O’Malley explains: “Part of what is exciting about the ExFAB is its infrastructure, which is unique in the U.S. and probably in the world for being able to create an environment in which to grow microorganisms that are very hard to grow and that we cannot grow any other way. It also fits into UCSB’s existing strength in terms of operating shared use facilities, which we are extending by establishing infrastructure so that people from outside UCSB, UCR, and CPP can use it, too. 

Ensuring broad accessibility to the facility is an indispensable part of the ExFAB endeavor. “We want people to come to UCSB and learn how to use and design experiments for this new automated robotic equipment. We are also focused on leveraging new developments where automation meets AI, machine learning, and microbiology and biotechnology,” O’Malley explained. “We hope that people will then use what they learn from the ExFAB facility in different ways. They might get ideas to start companies, or they might go back to their own institutions or their own industry and put that knowledge to work, or they might envision entirely new research projects and directions.” 

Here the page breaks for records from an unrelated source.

(* ===== verification/PricingCatalog.v ===== *)
(** * The price catalogue

    internal/service/pricing_service.go and the price lookups of
    internal/service/billing_service.go: the spelling of OpenAI model names
    (openai_model_alias.go, openai_codex_transform.go), the catalogue's
    identified and fuzzy lookups, the hard-coded fallback cards and the
    corrections every card gets.  The catalogue's content is state (it is
    downloaded); a loop over its map meets the entries in an order the runtime
    picks, an argument here. *)

From S2P Require Import Prelude GoStrings Float64 Float64Exact GoTime ModelMapping Billing.
Local Open Scope Z_scope.
Local Notation "$ s" := (lit s) (at level 0, s constr at level 0, only parsing).

(** ** Names of OpenAI models *)

Fixpoint collapse_dashes (fuel : nat) (s : string) : string :=
  match fuel with
  | O => s
  | S n => if Contains s "--" then collapse_dashes n (ReplaceAll s "--" "-") else s
  end.

Definition spelling_replacements : list (string * string) :=
  [("gpt-5.4mini", "gpt-5.4-mini"); ("gpt-5.4nano", "gpt-5.4-nano"); ("gpt-5.3-codexspark", "gpt-5.3-codex-spark");
   ("gpt-5.3codexspark", "gpt-5.3-codex-spark"); ("gpt-5.3codex", "gpt-5.3-codex")].

Definition canonicalizeOpenAIModelAliasSpelling (model : string) : string :=
  let model := ToLower (lastOpenAIModelSegment model) in
  if model ==? "" then ""
  else
    let n := Join (Fields (ReplaceAll model "_" "-")) "-" in
    let n := collapse_dashes (Strings.String.length n) n in
    let n := if HasPrefix n "gpt5" then "gpt-5" +:+ TrimPrefix n "gpt5" else n in
    if negb (HasPrefix n "gpt-") && negb (Contains n "codex") then ""
    else foldl (fun n r => ReplaceAll n r.1 r.2) n spelling_replacements.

The key piece of the ExFAB is this large enclosed chamber that encloses a set of automation infrastructure, which allows researchers to carefully control the environment that the microorganism sees. “We can shut out oxygen, we can introduce a little bit of oxygen, we can change the humidity or the gas composition, and that mimics the environment that so many of these microbes see out in the world but are very difficult to grow at the bench,” O’Malley explains. “Whether we are looking at microbes that grow in compost, landfills or soil, or even in the human or gut or other mammalian guts, ExFAB will allow us to study biology and to start to template and prototype biology toward biotech solutions in ways not possible before.”